Some benefits of tax reform require action now
The Tax Cuts and Jobs Act includes provisions affecting the construction industry. Here are a few specifics you should note.
Year-end tax planning is more important than ever this year. Like other businesses, construction firms will benefit from provisions in the Tax Cuts and Jobs Act such as the decrease in the maximum corporate tax rate to 21%. But here are a few other provisions you should discuss with your advisor before December 31, 2018.
Most urgent: Maximize the new deduction for qualified business income (QBI).
A big plus in the tax act is the 20% deduction for qualified business income available to pass-through entities. The new tax law includes a QBI deduction break for owners of certain pass-through entities. Pass-through entities include subchapter S corporations, partnerships and some limited liability companies. This may reduce your maximum effective tax rate for 2018.
Owners of some pass-through entities will now receive a 20% deduction on qualified business income, effectively reducing their maximum effective tax rate from 39.6% in 2017 to 29.6% in 2018. The deduction may be limited to 50% of the W-2 wages paid, or the sum of 25% of the wages plus 2.5% of depreciable basis. There’s another plus for pass-throughs: they keep the deduction on entity-level state and local taxes.
The QBI deduction limitations and restrictions are set at the owner level. Planning for year-end 2018 should include discussion of salaries, timing and distribution of income.
Companies with up to $25 million in gross receipts have three new options to consider.
- The cash method of accounting is now available.
Construction companies with up to $25 million in gross receipts now have the option to choose the cash method of accounting. Previously, the threshold was just $5 million; above that the accrual method was required.
The cash method records transactions when cash actually changes hands, creating a simpler process for small businesses from both paperwork and tax perspectives.
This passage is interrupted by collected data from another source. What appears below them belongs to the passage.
(** C5. [applyPatch] is shallow merge. With no patch the context comes
    back as it is. With a static mapping [P] the result reads, under
    every key, the value of [P] when [P] has the key and the value of
    [C] otherwise. With a function patch [F] the result is that same
    merge of [C] with the mapping [F] returns on [C]; the world after
    the call is the world [F] leaves after its one call, and the call
    log of [logged F] grows by exactly the one entry [C], the context
    before the merge. *)
Theorem applyPatch_shallow_merge C w :
  applyPatch C None w = (Normal C, w) ∧
  (∀ P, ∃ C', applyPatch C (Some (Static P)) w = (Normal C', w) ∧
     ∀ k : string, C' !! k = match P !! k with Some v => Some v | None => C !! k end) ∧
  (∀ (F : PatchFn V W) P w', F w C = (Normal P, w') →
     ∃ C', applyPatch C (Some (Computed F)) w = (Normal C', w') ∧
       ∀ k : string, C' !! k = match P !! k with Some v => Some v | None => C !! k end) ∧
  (∀ (F : PatchFn V W) calls,
     (applyPatch C (Some (Computed (logged F))) (w, calls)).1 =
       (applyPatch C (Some (Computed F)) w).1 ∧
     (applyPatch C (Some (Computed (logged F))) (w, calls)).2 =
       ((F w C).2, (calls ++ [C])%list)).
Proof.
  split_and!.
  - reflexivity.
  - intros P. exists (spread C P). split; [reflexivity |].
    intros k. apply lookup_spread.
  - intros F P w' HF. exists (spread C P). split.
    + simpl. by rewrite HF.
    + intros k. apply lookup_spread.
  - intros F calls. unfold logged. simpl.
    destruct (F w C) as [[m|e] w']; simpl; done.
Qed.

(** C6. [setStart] with a name that is not in the registry throws and
    leaves the graph, and so its current pointer, as it was; with a
    registered name it returns normally and the current pointer is that
    name with the registered node, the other fields being untouched.
    [setStart] is synchronous: it neither takes nor returns a world. *)
Theorem setStart_checks_registry (name : string) g :
  (_nodes g !! name = None →
     setStart name g = (Throw (Error setStart_message), g) ∧
     current (setStart name g).2 = current g) ∧
  (∀ n, _nodes g !! name = Some n →
     (setStart name g).1 = Normal tt ∧
     _currentNode (setStart name g).2 = Some {| node := Some n; key := name |} ∧
     current (setStart name g).2 = Some name ∧
     _context (setStart name g).2 = _context g ∧
     _transitions (setStart name g).2 = _transitions g ∧
     _nodes (setStart name g).2 = _nodes g).
Proof.
  unfold setStart. split.
  - intros ->. done.
  - intros n ->. done.
Qed.


(** C10. The [availableTransitions] accessor is partial. With a current
    node whose key has no entry in the transition table it returns
    [undefined], not an empty set; with no current node it throws a
    [TypeError]. In a table built by [edge] no entry is an empty set, so
    the accessor never returns one. *)
Theorem availableTransitions_partial g :
  (∀ cur, _currentNode g = Some cur → _transitions g !! key cur = None →
     availableTransitions g = Normal None) ∧
  (_currentNode g = None → availableTransitions g = Throw TypeError) ∧
  (table_wf g → availableTransitions g ≠ Normal (Some [])).
Proof.
  unfold availableTransitions. split_and!.
  - intros cur -> ->. done.
  - intros ->. done.
  - intros Hwf. destruct (_currentNode g) as [cur|]; [|done].
    intros [= H]. by destruct (Hwf _ _ H).
Qed.

End BuilderSpec.

(** ** The execution engine *)

Section Execution.

Context {V W : Type} `{!JsonValue V}.
Implicit Types (g : Graph V W) (c m : gmap string V) (w : W)
  (p : option (Patch V W)) (cur : CurrentNode V W) (n : Node V W).

(** *** Serialising for the log *)

Lemma ctx_ok_lookup c :
  ctx_ok c = true ↔ ∀ (k : string) v, c !! k = Some v → stringifies v = true.
Proof.
  unfold ctx_ok. rewrite forallb_forall. split.
  - intros H k v Hk. apply (H (k, v)).
    apply list_elem_of_In. by apply elem_of_map_to_list.
  - intros H [k v] Hin. apply list_elem_of_In, elem_of_map_to_list in Hin.
    by apply (H k v).
Qed.

Lemma ctx_ok_all c : all_stringify V → ctx_ok c = true.
Proof. intros Hall. apply ctx_ok_lookup. intros k v _. apply Hall. Qed.

Lemma ctx_ok_empty : ctx_ok (∅ : gmap string V) = true.
Proof. apply ctx_ok_lookup. intros k v. by rewrite lookup_empty. Qed.

(** A merged context that can be serialised was merged from a patch
    that can. *)
Lemma ctx_ok_spread c m : ctx_ok (spread c m) = true → ctx_ok m = true.
Proof.
  rewrite !ctx_ok_lookup. intros H k v Hk. apply (H k v).
  by rewrite lookup_spread, Hk.
Qed.

Lemma ctx_ok_spread_both c m :
  ctx_ok c = true → ctx_ok m = true → ctx_ok (spread c m) = true.
Proof.
  rewrite !ctx_ok_lookup. intros Hc Hm k v. rewrite lookup_spread.
  destruct (m !! k) as [v'|] eqn:Hk.
  - intros [= <-]. by apply (Hm k).
  - apply Hc.
Qed.

Lemma stringify_ok c : ctx_ok c = true → stringify c = Normal tt.
Proof. unfold stringify. by intros ->. Qed.

Lemma stringify_fails c : ctx_ok c = false → stringify c = Throw TypeError.
Proof. unfold stringify. by intros ->. Qed.

Lemma stringify_throws_TypeError c e : stringify c = Throw e → e = TypeError ∧ ctx_ok c = false.
Proof. unfold stringify. destruct (ctx_ok c); [done |]. by intros [= <-]. Qed.

(** *** Merging *)

Lemma applyPatch_returns p c w :
  patch_returns p → ∃ c' w', applyPatch c p w = (Normal c', w').
Proof.
  destruct p as [[m|f]|]; simpl; intros Hp; eauto.
  destruct (Hp w c) as (m & w' & ->). eauto.
Qed.

Lemma applyPatch_static c m w :
  applyPatch c (Some (Static m)) w = (Normal (spread c m), w).
Proof. reflexivity. Qed.

(** [applyPatch] spreads, over the context, the mapping its patch
    stands for, and throws when working that mapping out throws. *)
Lemma applyPatch_mapping p c w :
  applyPatch c p w =
    match patch_mapping p c w with
    | (Normal m, w') => (Normal (spread c m), w')
    | (Throw e, w') => (Throw e, w')
    end.
Proof.
  destruct p as [[m|f]|]; simpl; [done | done |].
  by rewrite spread_empty.
Qed.

Lemma applyPatch_mapping_returns p c w m w' :
  patch_mapping p c w = (Normal m, w') →
  applyPatch c p w = (Normal (spread c m), w').
Proof. intros Hm. by rewrite applyPatch_mapping, Hm. Qed.

Lemma applyPatch_mapping_throws p c w e w' :
  patch_mapping p c w = (Throw e, w') →
  applyPatch c p w = (Throw e, w').
Proof. intros Hm. by rewrite applyPatch_mapping, Hm. Qed.

(** The guard [if (patch)] around the second [applyPatch] of [step]
    repeats the guard [if (!patch)] inside [applyPatch]. *)
Lemma guarded_applyPatch c (q : option (Patch V W)) w :
  match q with
  | None => (Normal c, w)
  | Some patch => applyPatch c (Some patch) w
  end = applyPatch c q w.
Proof. by destruct q. Qed.

(** *** One step, case by case *)

Lemma step_patch_throws p g w e w0 :
  applyPatch (_context g) p w = (Throw e, w0) →
  step p g w = (Rejected e, g, w0).
Proof. unfold step. by intros ->. Qed.

Lemma step_log_throws p g w c0 w0 :
  applyPatch (_context g) p w = (Normal c0, w0) → ctx_ok c0 = false →
  step p g w = (Rejected TypeError, set_context c0 g, w0).
Proof. unfold step. intros -> Hok. by rewrite (stringify_fails c0 Hok). Qed.

Lemma step_unstarted p g w c0 w0 :
  _currentNode g = None →
  applyPatch (_context g) p w = (Normal c0, w0) → ctx_ok c0 = true →
  step p g w = (Done, set_context c0 g, w0).
Proof.
  unfold step. intros Hcur -> Hok. rewrite (stringify_ok c0 Hok). simpl.
  by rewrite Hcur.
Qed.

Lemma step_no_instance p g w cur c0 w0 :
  _currentNode g = Some cur → node cur = None →
  applyPatch (_context g) p w = (Normal c0, w0) → ctx_ok c0 = true →
  step p g w = (Halted TypeError, set_context c0 g, w0).
Proof.
  unfold step. intros Hcur Hn -> Hok. rewrite (stringify_ok c0 Hok). simpl.
  by rewrite Hcur, Hn.
Qed.

Lemma step_invokes p g w cur n c0 w0 :
  _currentNode g = Some cur → node cur = Some n →
  applyPatch (_context g) p w = (Normal c0, w0) → ctx_ok c0 = true →
  step p g w =
    match n w0 c0 (default [] (_transitions g !! key cur)) with
    | (Threw e, w1) => (Halted e, set_context c0 g, w1)
    | (Void, w1) => (Done, set_context c0 g, w1)
    | (Returned res, w1) => step_result cur res (set_context c0 g) w1
    end.
Proof.
  unfold step, availableTransitions. intros Hcur Hn -> Hok.
  rewrite (stringify_ok c0 Hok). simpl. by rewrite Hcur, Hn.
Qed.

Lemma step_result_patch_unlogged cur (res : RunResult V W) g w :
  patch_ok (context res) = false →
  step_result cur res g w = (Halted TypeError, g, w).
Proof. unfold step_result. by intros ->. Qed.

Lemma step_result_patch_throws cur (res : RunResult V W) g w e w' :
  patch_ok (context res) = true →
  applyPatch (_context g) (context res) w = (Throw e, w') →
  step_result cur res g w = (Halted e, g, w').
Proof.
  unfold step_result. intros ->. rewrite guarded_applyPatch. by intros ->.
Qed.

Lemma step_result_log_throws cur (res : RunResult V W) g w c w' :
  patch_ok (context res) = true →
  applyPatch (_context g) (context res) w = (Normal c, w') →
  ctx_ok c = false →
  step_result cur res g w = (Halted TypeError, set_context c g, w').
Proof.
  unfold step_result. intros ->. rewrite guarded_applyPatch. intros -> Hok.
  by rewrite (stringify_fails c Hok).
Qed.

Lemma step_result_no_transition cur (res : RunResult V W) g w c w' :
  patch_ok (context res) = true →
  applyPatch (_context g) (context res) w = (Normal c, w') →
  ctx_ok c = true →
  transition res = None ∨ transition res = Some EmptyString →
  step_result cur res g w = (Done, set_context c g, w').
Proof.
  unfold step_result. intros ->. rewrite guarded_applyPatch. intros -> Hok.
  rewrite (stringify_ok c Hok). intros [-> | ->]; done.
Qed.

Lemma step_result_transition cur (res : RunResult V W) g w c w' (t : string) :
  patch_ok (context res) = true →
  applyPatch (_context g) (context res) w = (Normal c, w') →
  ctx_ok c = true →
  transition res = Some t → t ≠ EmptyString →
  step_result cur res g w =
    if wired g (key cur) t
    then (Continue,
          set_currentNode {| node := _nodes g !! t; key := t |} (set_context c g), w')
    else (Halted (Error (invalid_transition_message (key cur) t)), set_context c g, w').
Proof.
  unfold step_result. intros ->. rewrite guarded_applyPatch. intros -> Hok.
  rewrite (stringify_ok c Hok). intros -> Ht.
  destruct t; [done |]. reflexivity.
Qed.

(** The step of a node that was called and returned a result, in
    terms of the mapping the returned patch stands for. *)
Lemma step_returned p g w cur n c0 w0 (q : option (Patch V W))
    (tr : option string) w1 :
  _currentNode g = Some cur → node cur = Some n →
  applyPatch (_context g) p w = (Normal c0, w0) → ctx_ok c0 = true →
  n w0 c0 (default [] (_transitions g !! key cur)) =
    (Returned {| context := q; transition := tr |}, w1) →
  step p g w =
    if patch_ok q then
      match patch_mapping q c0 w1 with
      | (Throw e, w2) => (Halted e, set_context c0 g, w2)
      | (Normal m, w2) =>
          if ctx_ok (spread c0 m) then
            match tr with
            | None => (Done, set_context (spread c0 m) g, w2)
            | Some t =>
                if decide (t = EmptyString)
                then (Done, set_context (spread c0 m) g, w2)
                else if wired g (key cur) t
                then (Continue,
                      set_currentNode {| node := _nodes g !! t; key := t |}
                        (set_context (spread c0 m) g), w2)
                else (Halted (Error (invalid_transition_message (key cur) t)),
                      set_context (spread c0 m) g, w2)
            end
          else (Halted TypeError, set_context (spread c0 m) g, w2)
      end
    else (Halted TypeError, set_context c0 g, w1).
Proof.
  intros Hcur Hn Hp Hok Hcall.
  rewrite (step_invokes p g w cur n c0 w0 Hcur Hn Hp Hok), Hcall.
  destruct (patch_ok q) eqn:Hqok;
    [|by rewrite (step_result_patch_unlogged cur _ (set_context c0 g) w1)].
  destruct (patch_mapping q c0 w1) as [[m|e] w2] eqn:Hq.
  - pose proof (applyPatch_mapping_returns q c0 w1 m w2 Hq) as Hq'.
    destruct (ctx_ok (spread c0 m)) eqn:Hok1;
      [|by rewrite (step_result_log_throws cur _ (set_context c0 g) w1 (spread c0 m) w2)].
    destruct tr as [t|];
      [|by rewrite (step_result_no_transition cur _ (set_context c0 g) w1
                      (spread c0 m) w2); [| | | |left]].
    destruct (decide (t = EmptyString)) as [->|Ht];
      [by rewrite (step_result_no_transition cur _ (set_context c0 g) w1
                     (spread c0 m) w2); [| | | |right] |].
    by rewrite (step_result_transition cur _ (set_context c0 g) w1 (spread c0 m) w2 t).
  - by rewrite (step_result_patch_throws cur _ (set_context c0 g) w1 e w2);
      [| |apply applyPatch_mapping_throws].
Qed.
With more options available, it’s important to consult your tax adviser to consider both pros and cons. The cash method, while it may be easier to understand and manage, may provide a misleading picture of your business profitability – it doesn’t take future revenue or expenses into account.
- The completed-contract method is also available to more companies.
The new law changes the accounting requirement for long-term contracts; now contractors between $10 million and $25 million in annual gross receipts may choose the completed-contract method instead of the percentage-of-completion method.
A long-term contract is defined as one that won’t be completed during the tax year it was started. Choosing the completed-contract method allows the taxpayer to delay accounting for the gross contract price and allocable contract costs until the job is done, even while booking progress payments received during the job. Changing to the completed-contract method and deferring recognition of long-term income may simplify recordkeeping. However, there are positives and negatives to discuss with a tax advisor.
- More companies are exempt from UNICAP.
Similarly, the threshold for exemption from another requirement has been raised.
Some of the costs of construction are required to be capitalized – treated as part of the building produced, rather than as expenses during the production process. This falls under the Uniform Capitalization Rules (UNICAP). The gross annual receipts threshold for this requirement has been raised from $10 million to $25 million, exempting construction firms under $25 million from UNICAP. Small contractors get relief from the burden of managing the capitalization process, and will now have the option to expense these costs during the project.
If your gross receipts are under $25 million, discuss the pros and cons of these three options with your tax professionals.